Like a lot of new coaches, Curt Cignetti talks a big game.
“I’m 62 years old, so there's some old school in me,” Cignetti told The Inside Zone. “My dad was a coach, I learned a lot from Nick (Saban). I don't buy that ‘You’ve got to treat them great, pat them on the ass,’ all that s—, you know what I mean?
“You’ve got to have NIL money. You’ve got to, or you're not going to compete. Period. But when guys are making big bucks, then they’ve got a responsibility, too. It’s the same thing (Dan) Hurley said about Connecticut, right? There's a responsibility that comes with that. Because let's face it: You get to a certain point In NIL where these guys really are employees more than student-athletes, you know what I mean?”
Unlike a lot of new coaches, Cignetti has been there, done that.
“I think you’ve gotta have a blueprint and a plan and work it every day in how you do things,” he said. “How you do something is how you do everything. It’s the way you train in the weight room and the way we practice. My messaging to the team, the staff’s messaging, the whole organization being on the same page, organizational focus in how we do things and what the expectations are.
“So I've done this a few times before.
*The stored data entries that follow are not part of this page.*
(* ===== verification/Json.v ===== *)
(** * JSON documents

    The [serde_json::Value] tree and the accessors the program uses on it.  An
    object is the association list of its fields in key order. *)

From Stdlib Require Import ZArith Lia Floats.SpecFloat.
From stdpp Require Import base tactics strings option list.
From S2P Require Import Prelude.

(** [serde_json::Number]: an integer or a binary64 float. *)
Inductive Number : Type := NInt (z : Z) | NFloat (f : spec_float).

#[local] Set Warnings "-register-all".

Inductive Json : Type :=
| JNull
| JBool (b : bool)
| JNumber (n : Number)
| JString (s : string)
| JArray (items : list Json)
| JObject (fields : list (string * Json)).

Abbreviation Fields := (list (string * Json)).

Section json_ind.
Context (P : Json -> Prop).
Context (Hnull : P JNull) (Hbool : forall b, P (JBool b)) (Hnum : forall n, P (JNumber n))
  (Hstr : forall s, P (JString s))
  (Harr : forall items, Forall P items -> P (JArray items))
  (Hobj : forall fields, Forall (fun kv => P kv.2) fields -> P (JObject fields)).

Fixpoint Json_nested_ind (v : Json) : P v :=
  match v with
  | JNull => Hnull
  | JBool b => Hbool b
  | JNumber n => Hnum n
  | JString s => Hstr s
  | JArray items =>
    Harr items ((fix go l : Forall P l :=
      match l with
      | [] => Forall_nil_2 P
      | x :: l' => Forall_cons_2 P x l' (Json_nested_ind x) (go l')
      end) items)
  | JObject fields =>
    Hobj fields ((fix go l : Forall (fun kv => P kv.2) l :=
      match l with
      | [] => Forall_nil_2 _
      | x :: l' => Forall_cons_2 _ x l' (Json_nested_ind x.2) (go l')
      end) fields)
  end.
End json_ind.

(** ** Objects *)

(** [Map::get] *)
Fixpoint obj_get (key : string) (o : Fields) : option Json :=
  match o with
  | [] => None
  | (k, v) :: o' => if decide (k = key) then Some v else obj_get key o'
  end.

(** Assignment through [Map::get_mut]. *)
Fixpoint obj_set (key : string) (x : Json) (o : Fields) : Fields :=
  match o with
  | [] => []
  | (k, v) :: o' => if decide (k = key) then (k, x) :: o' else (k, v) :: obj_set key x o'
  end.

(** Byte order of keys, the order of [serde_json]'s map. *)
Fixpoint str_ltb (a b : string) : bool :=
  match a, b with
  | EmptyString, EmptyString => false
  | EmptyString, _ => true
  | _, EmptyString => false
  | String x a', String y b' =>
    let x := Ascii.N_of_ascii x in
    let y := Ascii.N_of_ascii y in
    (x <? y)%N || (bool_decide (x = y) && str_ltb a' b')
  end.

(** [Map::insert] *)
Fixpoint obj_insert (key : string) (x : Json) (o : Fields) : Fields :=
  match o with
  | [] => [(key, x)]
  | (k, v) :: o' =>
    if decide (k = key) then (k, x) :: o'
    else if str_ltb key k then (key, x) :: o
    else (k, v) :: obj_insert key x o'
  end.

(** [Value::get] with a string index. *)
Definition json_get (key : string) (v : Json) : option Json :=
  match v with JObject o => obj_get key o | _ => None end.

Definition as_str (v : Json) : option string :=
  match v with JString s => Some s | _ => None end.

(** [v[key] = x]: [IndexMut] turns [null] into an object and panics on
    every other non-object. *)
Definition json_index_assign {E} (key : string) (x : Json) (v : Json) : Result Json (Stop E) :=
  match v with
  | JNull => Ok (JObject [(key, x)])
  | JObject o => Ok (JObject (obj_insert key x o))
  | _ => Err (Panic "cannot access key in JSON value")
  end.

(** ** Lemmas *)

Lemma obj_get_set k k' x o :
  obj_get k' (obj_set k x o) =
  if decide (k = k') then (match obj_get k o with Some _ => Some x | None => None end) else obj_get k' o.
Proof.
  induction o as [|[a v] o IH]; simpl; [by case_decide|].
  repeat (case_decide; simpl; subst; simpl); try congruence; try done.
Qed.

Lemma obj_set_set k x y o : obj_set k x (obj_set k y o) = obj_set k x o.
Proof. induction o as [|[a v] o IH]; simpl; [done|]. case_decide; simpl; rewrite ?decide_True by done; [done|].
  rewrite decide_False by done. by rewrite IH. Qed.

Lemma obj_set_comm k k' x y o :
  k <> k' -> obj_set k x (obj_set k' y o) = obj_set k' y (obj_set k x o).
Proof.
  intros Hk. induction o as [|[a v] o IH]; simpl; [done|].
  repeat (case_decide; simpl; subst; simpl); try congruence; by rewrite ?IH.
Qed.

Lemma obj_set_get k v o : obj_get k o = Some v -> obj_set k v o = o.
Proof.
  induction o as [|[a w] o IH]; simpl; [done|]. case_decide; [by intros [= ->]|].
  intros Hv. by rewrite IH.
Qed.

Lemma obj_get_elem k v o : obj_get k o = Some v -> (k, v) ∈ o.
Proof.
  induction o as [|[a w] o IH]; simpl; [done|]. case_decide; [intros [= ->]; subst; left|].
  intros Hv%IH. by right.
Qed.

(** A document read by [serde_json] has unique keys in every object. *)
Fixpoint json_wf (v : Json) : Prop :=
  match v with
  | JArray items => (fix go l := match l with [] => True | x :: l' => json_wf x /\ go l' end) items
  | JObject fields =>
    NoDup fields.*1 /\
    (fix go l := match l with [] => True | x :: l' => json_wf x.2 /\ go l' end) fields
  | _ => True
  end.

Lemma json_wf_array items : json_wf (JArray items) <-> Forall json_wf items.
Proof. simpl. induction items as [|x l IH]; [done|]. by rewrite Forall_cons, <- IH. Qed.

Lemma json_wf_object fields :
  json_wf (JObject fields) <-> NoDup fields.*1 /\ Forall (fun kv => json_wf kv.2) fields.
Proof.
  simpl. apply and_iff_compat_l. induction fields as [|x l IH]; [done|]. by rewrite Forall_cons, <- IH.
Qed.

Lemma json_wf_get key o v : json_wf (JObject o) -> obj_get key o = Some v -> json_wf v.
Proof.
  intros [_ Hall]%json_wf_object Hg%obj_get_elem. rewrite Forall_forall in Hall. by apply (Hall (key, v)).
Qed.

Lemma obj_get_none key o : key ∉ o.*1 -> obj_get key o = None.
Proof.
  induction o as [|[k v] o IH]; simpl; [done|]. intros [Hk Ho]%not_elem_of_cons.
  rewrite decide_False by congruence. auto.
Qed.

Lemma obj_set_keys key x o : (obj_set key x o).*1 = o.*1.
Proof. induction o as [|[k v] o IH]; [done|]. simpl. case_decide; simpl; [done|]. cbn. f_equal. exact IH. Qed.

Lemma obj_get_some_key key o v : obj_get key o = Some v -> key ∈ o.*1.
Proof. intros H%obj_get_elem. apply list_elem_of_fmap. by exists (key, v). Qed.

(** Objects with the same key sequence and the same values are equal. *)
Lemma obj_ext o o' : NoDup o.*1 -> o.*1 = o'.*1 -> (forall key, obj_get key o = obj_get key o') -> o = o'.
Proof.
  revert o'; induction o as [|[k v] o IH]; intros [|[k' v'] o'] Hnd Hk Hg; simpl in *; try done.
  apply NoDup_cons in Hnd as [Hn Hnd]. injection Hk as <- Hk.
  pose proof (Hg k) as Hgk. rewrite !decide_True in Hgk by done. injection Hgk as <-.
  f_equal. apply IH; [done|done|]. intros key. specialize (Hg key).
  destruct (decide (k = key)) as [<-|]; [|done].
  pose proof (eq_ind _ (fun l => k ∉ l) Hn _ Hk : k ∉ o'.*1) as Hn'. by rewrite !obj_get_none.
Qed.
This is the fourth one.”
The resume is deep enough, and the words bold enough, that you need to remind yourself that this is the new coach at Indiana.
Yes, the same Hoosiers program that has gone 9-27 the past three seasons, and 3-24 in Big Ten play.
The same outfit that has had one coach leave on his own accord in the last 50 years — and that was Sam Wyche after one 3-8 season.
The same place that has not had a coach finish his tenure in Bloomington with a winning record since 1947.
Yeah, that place.
So why did Cignetti, who has won 77 percent of his games across 13 seasons as a head coach, decide that this was where he wanted to take on his next challenge?